Writing the majority opinion, Justice Antonin Scalia said police needed a search warrant before attaching a GPS device to a suspect’s vehicle. He was joined in the opinion by Chief Justice John G. Roberts Jr. and Justices Anthony M. Kennedy, Clarence Thomas and Sonia Sotomayor.
“We hold that the government’s installation of a GPS device on a target’s vehicle, and its use of that device to monitor the vehicle’s movements, constitutes a ‘search’ ” under the Fourth Amendment’s protection against unreasonable searches and seizures, Scalia wrote.
But the court split on whether the decision went far enough. Scalia wrote that if the government had been able to use electronic surveillance to spy on Jones without physically trespassing on his property, that may have been “an unconstitutional invasion of privacy.” But, Scalia added, “The present case does not require us to answer that question.”
That wasn’t good enough for Justice Samuel Alito Jr., who, in a concurring opinion, said the court should have tackled the larger question instead of using “18th century tort law” to decide a case about “21st century surveillance techniques.”
“The court’s reasoning largely disregards what is really important (the use of a GPS for the purpose of long-term tracking) and instead attaches great significance to something that most would view as relatively minor (attaching to the bottom of a car a small, light object that does not interfere in any way with the car’s operation),” Alito wrote.
It was the long-term surveillance itself, not the fact that police physically placed a tracking device on Jones’ vehicle, that violated the Fourth Amendment’s proscription against warrantless searches and seizures, Alito argued.
“The use of longer term GPS monitoring in investigations of most offenses impinges on expectations of privacy,” he wrote. “For such offenses, society’s expectation has been that law enforcement agents and others would not — and indeed, in the main, simply could not — secretly monitor and catalog every single movement of an individual’s car for a very long period.”
Although Justice Sotomayor joined the majority opinion, she also seemed disappointed that the court had not ruled more broadly. She wrote that the court had in effect ducked the big question of whether warrantless electronic surveillance was constitutional and warned that Monday’s decision will do little to answer that question.

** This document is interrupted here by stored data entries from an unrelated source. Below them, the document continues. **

(** *** The operands *)

Definition special_operands (instruction opcode : Z) : string :=
  let rd_rt_shamt := R (rd instruction) +:+ "," +:+ R (rt instruction) +:+ ",0x" +:+ hex (shamt instruction) in
  let rd_rt_rs := R (rd instruction) +:+ "," +:+ R (rt instruction) +:+ "," +:+ R (rs instruction) in
  let just_rs := R (rs instruction) in
  let just_rd := R (rd instruction) in
  let rs_rt := R (rs instruction) +:+ "," +:+ R (rt instruction) in
  let rd_rs_rt := R (rd instruction) +:+ "," +:+ R (rs instruction) +:+ "," +:+ R (rt instruction) in
  switch opcode
    [(I_SLL, rd_rt_shamt); (I_SRL, rd_rt_shamt); (I_SRA, rd_rt_shamt);
     (I_SLLV, rd_rt_rs); (I_SRLV, rd_rt_rs); (I_SRAV, rd_rt_rs);
     (I_JR, just_rs); (I_JALR, just_rs); (I_MFLO, just_rs); (I_MTLO, just_rs);
     (I_SYSCALL, ""); (I_BREAK, "");
     (I_MFHI, just_rd); (I_MTHI, just_rd);
     (I_MULT, rs_rt); (I_MULTU, rs_rt); (I_DIV, rs_rt); (I_DIVU, rs_rt);
     (I_ADD, rd_rs_rt); (I_ADDU, rd_rs_rt); (I_SUB, rd_rs_rt); (I_SUBU, rd_rs_rt);
     (I_AND, rd_rs_rt); (I_OR, rd_rs_rt); (I_XOR, rd_rs_rt); (I_NOR, rd_rs_rt);
     (I_SLT, rd_rs_rt); (I_SLTU, rd_rs_rt)]
    "".

Definition bcond_name (op : Z) : string :=
  switch op [(I_BLTZ, "bltz"); (I_BGEZ, "bgez"); (I_BLTZAL, "bltzal"); (I_BGEZAL, "bgezal")] "BCOND".

(** [off16(instruction)+pc+4] *)
Definition branch_address (instruction pc : Z) : string := pad8 (i32 (off16 instruction + pc + 4)).
Lemma fgets_line s rest n : free "010"%char s = true -> (String.length s < n)%nat ->
  fgets n (s +:+ (newline +:+ rest)) = (s +:+ newline, rest).
Proof.
  revert s. induction n as [|n IH]; [lia|]. intros [|c s] Hf Hl; [done|]. cbn [free] in Hf. apply andb_prop in Hf as [Hc%negb_true_iff Hf].
  change (String c s +:+ (newline +:+ rest)) with (String c (s +:+ (newline +:+ rest))). cbn [fgets]. rewrite Hc, IH by (done || cbn in Hl; lia). done.
Qed.

Lemma leading_digits_app s t : all isdigit s = true -> match t with "" => True | String c _ => isdigit c = false end ->
  leading_digits (s +:+ t) = s.
Proof.
  intros Hs Ht. induction s as [|c s IH].
  - destruct t as [|c t]; [done|]. change ("" +:+ String c t) with (String c t). cbn [leading_digits]. by rewrite Ht.
  - cbn [all] in Hs. apply andb_prop in Hs as [Hc Hs]. change (String c s +:+ t) with (String c (s +:+ t)). cbn [leading_digits]. by rewrite Hc, IH.
Qed.

Lemma trim_fixed_cons v : exists c t, trim (fixed 10 10 v) = String c t.
Proof.
  assert (H : forall s, s <> "" -> exists c t, trim s = String c t).
  { induction s as [|c s IH]; [done|]. intros _. cbn [trim]. destruct (Ascii.eqb c "0"%char); [|eauto]. destruct s; [eauto|by apply IH]. }
  apply H. cbn [fixed]. destruct (fixed 10 9 (v `div` 10)); done.
Qed.
(** ** What the loader needs of a file *)

(** Reading returns the bytes at the position, cut at the end of file, and leaves the
    contents alone. *)
Class ReadableFile (F : Type) := {
  rf_ReadAt : F -> Z -> Z -> result (list Z * F);
  rf_ok : F -> Prop;
  rf_content : F -> list Z;
  rf_bytes f : rf_ok f -> Forall is_byte (rf_content f);
  rf_spec f n pos : rf_ok f -> 0 <= pos -> pos + n < 2 ^ 31 ->
    exists f', rf_ReadAt f n pos = Ok (slice (rf_content f) (Z.to_nat pos) (Z.to_nat n), f')
      /\ rf_ok f' /\ rf_content f' = rf_content f
}.

(** Open files of at most 14 sectors promise it. *)
Definition OpenFile_ReadAt_on {D} `{SectorDevice D} (fd : OpenFile * D) (n pos : Z) : result (list Z * (OpenFile * D)) :=
  '(bs, d) ← OpenFile_ReadAt fd.1 fd.2 n pos; Ok (bs, (fd.1, d)).

#[global] Program Instance OpenFile_readable {D} `{SectorDevice D} : ReadableFile (OpenFile * D) := {|
  rf_ReadAt := OpenFile_ReadAt_on;
  rf_ok fd := direct_file (of_hdr fd.1) /\ sd_valid fd.2;
  rf_content fd := file_content (of_hdr fd.1) fd.2
|}.
Next Obligation. intros D HD [f d] [Hf Hd]. cbn in *. by apply file_content_bytes. Qed.
Next Obligation.
  intros D HD [[h seek hs] d] n pos [Hf Hd] Hp Hn. cbn in *.
  destruct (ReadAt_any h seek hs d n pos Hf Hd Hp Hn) as (d' & HR & Hd' & Hs).
  exists (mkOpenFile h seek hs, d'). unfold OpenFile_ReadAt_on. cbn. rewrite HR. cbn.
  split; [done|]. split; [done|]. symmetry. by apply file_content_same.
Qed.

(** The bytes themselves. *)
#[global] Program Instance bytes_readable : ReadableFile (list Z) := {|
  rf_ReadAt bs n pos := Ok (slice bs (Z.to_nat pos) (Z.to_nat n), bs);
  rf_ok bs := Forall is_byte bs;
  rf_content bs := bs
|}.
Next Obligation. done. Qed.
Next Obligation. intros. by exists f. Qed.

(** ** The object file *)

Definition NOFFMAGIC : Z := 0xbadfad.
Definition UserStackSize : Z := 1024.

Record Segment := mkSegment { sg_virtualAddr : Z; sg_inFileAddr : Z; sg_size : Z }.
Record NoffHeader := mkNoff { noffMagic : Z; nf_code : Segment; nf_initData : Segment; nf_uninitData : Segment }.

(** [sizeof(NoffHeader)] *)
Definition noff_size : Z := 40.

Definition int_at (bs : list Z) (k : nat) : Z := int_of_bytes (slice bs (4 * k) 4).

Definition segment_at (bs : list Z) (k : nat) : Segment :=
  mkSegment (int_at bs k) (int_at bs (k + 1)) (int_at bs (k + 2)).

(** The bytes of the struct, on the host. *)
Definition noff_of_bytes (bs : list Z) : NoffHeader :=
  mkNoff (int_at bs 0) (segment_at bs 1) (segment_at bs 4) (segment_at bs 7).

(** translate.cc; [big] is the compile-time switch HOST_IS_BIG_ENDIAN. *)
Definition WordToHost (big : bool) (word : Z) : Z :=
  if big then
    Z.lor (Z.lor (Z.lor (Z.land (Z.shiftr word 24) 0xff) (Z.land (Z.shiftr word 8) 0xff00))
                 (Z.land (u32 (Z.shiftl word 8)) 0xff0000))
          (Z.land (u32 (Z.shiftl word 24)) 0xff000000)
  else word.

Definition ShortToHost (big : bool) (shortword : Z) : Z :=
  if big then Z.lor (Z.land (Z.shiftl shortword 8) 0xff00) (Z.land (Z.shiftr shortword 8) 0xff) else shortword.

Definition WordToMachine (big : bool) (word : Z) : Z := WordToHost big word.
Definition ShortToMachine (big : bool) (shortword : Z) : Z := ShortToHost big shortword.

Definition swap_int (big : bool) (x : Z) : Z := i32 (WordToHost big (u32 x)).

Definition swap_segment (big : bool) (s : Segment) : Segment :=
  mkSegment (swap_int big (sg_virtualAddr s)) (swap_int big (sg_inFileAddr s)) (swap_int big (sg_size s)).

Definition SwapHeader (big : bool) (h : NoffHeader) : NoffHeader :=
  mkNoff (swap_int big (noffMagic h)) (swap_segment big (nf_code h)) (swap_segment big (nf_initData h))
    (swap_segment big (nf_uninitData h)).

(** ** Address spaces *)

Record AddrSpace := mkSpace { as_pageTable : option positive; as_numPages : Z }.

(** [new TranslationEntry[n]]; every field of every entry is assigned before it is read. *)
Definition new_table (n : nat) : user (option positive) := fun m =>
  let p := fresh (dom (m_tables m)) in
  Ok (Next (Some p) (m_set_tables (<[p := replicate n (mkTE 0 0 false false false false 0)]> (m_tables m)) m)).

(** [delete pageTable] *)
Definition delete_table (p : option positive) : user unit := fun m =>
  p ← deref p; _ ← deref (m_tables m !! p); Ok (Next tt (m_set_tables (delete p (m_tables m)) m)).

(** The translation is set up entry by entry. *)
Fixpoint map_pages (p : option positive) (idxs : list nat) : user unit :=
  match idxs with
  | [] => mret tt
  | i :: idxs =>
      frame ← Machine_Find;
      set_entry p i (mkTE (Z.of_nat i) frame true false false false 0) ;;
      map_pages p idxs
  end.

Section Loader.
Context (flags : Flags) {F : Type} `{ReadableFile F}.

(** A read of no bytes writes nothing. *)
Definition store_read (pa : Z) (bs : list Z) : user unit :=
  match bs with [] => mret tt | _ => store pa bs end.

(** [pageTable[vpn]] for an [int] index. *)
Definition page_entry (p : option positive) (vpn : Z) : user TranslationEntry :=
  if vpn <? 0 then lift (Err MemFault) else table_entry p (Z.to_nat vpn).

(** The byte-by-byte copy of a segment through the page table. *)
Fixpoint load_bytes (p : option positive) (virtualAddr : Z) (js : list Z) (pos : Z) (f : F) : user F :=
  match js with
  | [] => mret f
  | j :: js =>
      let va := i32 (virtualAddr + j) in
      e ← page_entry p (va `quot` PageSize);
      let paddr := i32 (te_physicalPage e * PageSize + va `rem` PageSize) in
      '(bs, f) ← lift (rf_ReadAt f 1 pos);
      store_read paddr bs ;;
      load_bytes p virtualAddr js (i32 (pos + 1)) f
  end.

Definition load_segment (p : option positive) (s : Segment) (f : F) : user F :=
  if 0 <? sg_size s then
    if MULTI_THREAD flags then load_bytes p (sg_virtualAddr s) (seqZ 0 (sg_size s)) (sg_inFileAddr s) f
    else '(bs, f) ← lift (rf_ReadAt f (sg_size s) (sg_inFileAddr s));
         store_read (sg_virtualAddr s) bs ;; mret f
  else mret f.

(** [AddrSpace::AddrSpace], on a little-endian host; [garbage] is what the local variable
    [noffH] holds before it is read. *)
Definition AddrSpace_new (garbage : list Z) (executable : F) : user (AddrSpace * F) :=
  '(bs, f) ← lift (rf_ReadAt executable noff_size 0);
  let noffH := noff_of_bytes (splice (take 40 (garbage ++ replicate 40 0)) 0 bs) in
  let noffH := if negb (noffMagic noffH =? NOFFMAGIC) && (WordToHost false (u32 (noffMagic noffH)) =? NOFFMAGIC)
               then SwapHeader false noffH else noffH in
  ASSERT_u (noffMagic noffH =? NOFFMAGIC) ;;
  let size := u32 (sg_size (nf_code noffH) + sg_size (nf_initData noffH) + sg_size (nf_uninitData noffH) + UserStackSize) in
  let numPages := divRoundUp size PageSize in
  let size := u32 (numPages * PageSize) in
  ASSERT_u (numPages <=? NumPhysPages) ;;
  p ← new_table (Z.to_nat numPages);
  map_pages p (seq 0 (Z.to_nat numPages)) ;;
  store 0 (replicate (Z.to_nat size) 0) ;;
  f ← load_segment p (nf_code noffH) f;
  f ← load_segment p (nf_initData noffH) f;
  mret (mkSpace p numPages, f).
End Loader.

(** [AddrSpace::~AddrSpace] *)
Definition AddrSpace_delete (sp : AddrSpace) : user unit :=
  ClearAll_loop (as_pageTable sp) (seq 0 (Z.to_nat (as_numPages sp))) ;;
  delete_table (as_pageTable sp).

Fixpoint write_zeros (idxs : list nat) : user unit :=
  match idxs with [] => mret tt | i :: idxs => Machine_WriteRegister (Z.of_nat i) 0 ;; write_zeros idxs end.

Definition AddrSpace_InitRegisters (sp : AddrSpace) : user unit :=
  write_zeros (seq 0 NumTotalRegs) ;;
  Machine_WriteRegister PCReg 0 ;;
  Machine_WriteRegister NextPCReg 4 ;;
  Machine_WriteRegister StackReg (i32 (as_numPages sp * PageSize - 16)).

Fixpoint invalidate (p : option positive) (idxs : list nat) : user unit :=
  match idxs with
  | [] => mret tt
  | i :: idxs =>
      e ← table_entry p i;
      set_entry p i (mkTE (te_virtualPage e) (te_physicalPage e) false (te_readOnly e) (te_use e) (te_dirty e) (te_hitRate e)) ;;
      invalidate p idxs
  end.

Definition AddrSpace_SaveState : user unit :=
  p ← gets m_tlb; invalidate p (seq 0 TLBSize).

Definition AddrSpace_RestoreState (flags : Flags) (sp : AddrSpace) : user unit :=
  modify (if USE_TLB flags then m_set_tlb (as_pageTable sp) else m_set_pageTable (as_pageTable sp)) ;;
  modify (m_set_pageTableSize (as_numPages sp)).
(* ===== verification/Tlb.v ===== *)
(** * The software-managed TLB

    What [Machine::tlbSwap] and the retry in [ReadMem] do on a TLB miss.  In the builds
    with a TLB [AddrSpace::RestoreState] makes [machine->tlb] point to the page table of
    the address space, so the four TLB entries are the first four entries of that table. *)

From S2P Require Import Prelude BitMap Interrupt Machine Mips MachineSafe.

Section Table.
Context (p : positive) (t : list TranslationEntry).

Lemma table_entry_at m i e : m_tables m !! p = Some t -> t !! i = Some e -> table_entry (Some p) i m = Ok (Next e m).
Proof. intros Ht He. unfold table_entry. cbn [deref mbind result_bind]. rewrite Ht. cbn [deref mbind result_bind]. by rewrite He. Qed.

(** An entry for the page. *)
Definition matches (vpn : Z) (e : TranslationEntry) : bool := te_valid e && (u32 (te_virtualPage e) =? vpn).

(** The entries at the given positions exist and satisfy a predicate. *)
Definition all_at (P : TranslationEntry -> Prop) (idxs : list nat) : Prop :=
  Forall (fun i => exists e, t !! i = Some e /\ P e) idxs.

Lemma tlb_search_miss vpn idxs m :
  m_tables m !! p = Some t -> all_at (fun e => matches vpn e = false) idxs ->
  tlb_search (Some p) vpn idxs m = Ok (Next None m).
Proof.
  intros Ht. induction 1 as [|i idxs (e & He & Hm) _ IH]; [done|]. cbn [tlb_search].
  rewrite (user_bind_Ok _ _ m e m) by by apply table_entry_at. unfold matches in Hm. by rewrite Hm.
Qed.

(** A hit counts. *)
Definition hit (e : TranslationEntry) : TranslationEntry :=
  mkTE (te_virtualPage e) (te_physicalPage e) (te_valid e) (te_readOnly e) (te_use e) (te_dirty e) (i32 (te_hitRate e + 1)).

Lemma tlb_search_hit vpn l1 i l2 e m :
  m_tables m !! p = Some t -> all_at (fun e => matches vpn e = false) l1 -> t !! i = Some e -> matches vpn e = true ->
  tlb_search (Some p) vpn (l1 ++ i :: l2) m
    = Ok (Next (Some i) (m_set_tables (<[p := <[i := hit e]> t]> (m_tables m)) m)).
Proof.
  intros Ht Hl He Hm. induction Hl as [|j l1 (e' & He' & Hm') _ IH]; cbn [app tlb_search].
  - rewrite (user_bind_Ok _ _ m e m) by by apply table_entry_at. unfold matches in Hm. rewrite Hm.
    rewrite (user_bind_Ok _ _ m tt (m_set_tables (<[p := <[i := hit e]> t]> (m_tables m)) m)); [done|].
    unfold set_entry. cbn [deref mbind result_bind]. rewrite Ht. cbn [deref mbind result_bind]. by rewrite He.
  - rewrite (user_bind_Ok _ _ m e' m) by by apply table_entry_at. unfold matches in Hm'. by rewrite Hm'.
Qed.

“With increasing regularity, the government will be capable of duplicating the monitoring undertaken in this case by enlisting factory- or owner-installed vehicle tracking devices or GPS-enabled smart phones,” Sotomayor wrote. “In cases of electronic or other novel modes of surveillance that do not depend upon a physical invasion on property, the majority opinion’s trespassory test may provide little guidance.”
Still, this is a win for the Fourth Amendment and for individual privacy rights, even if it is limited.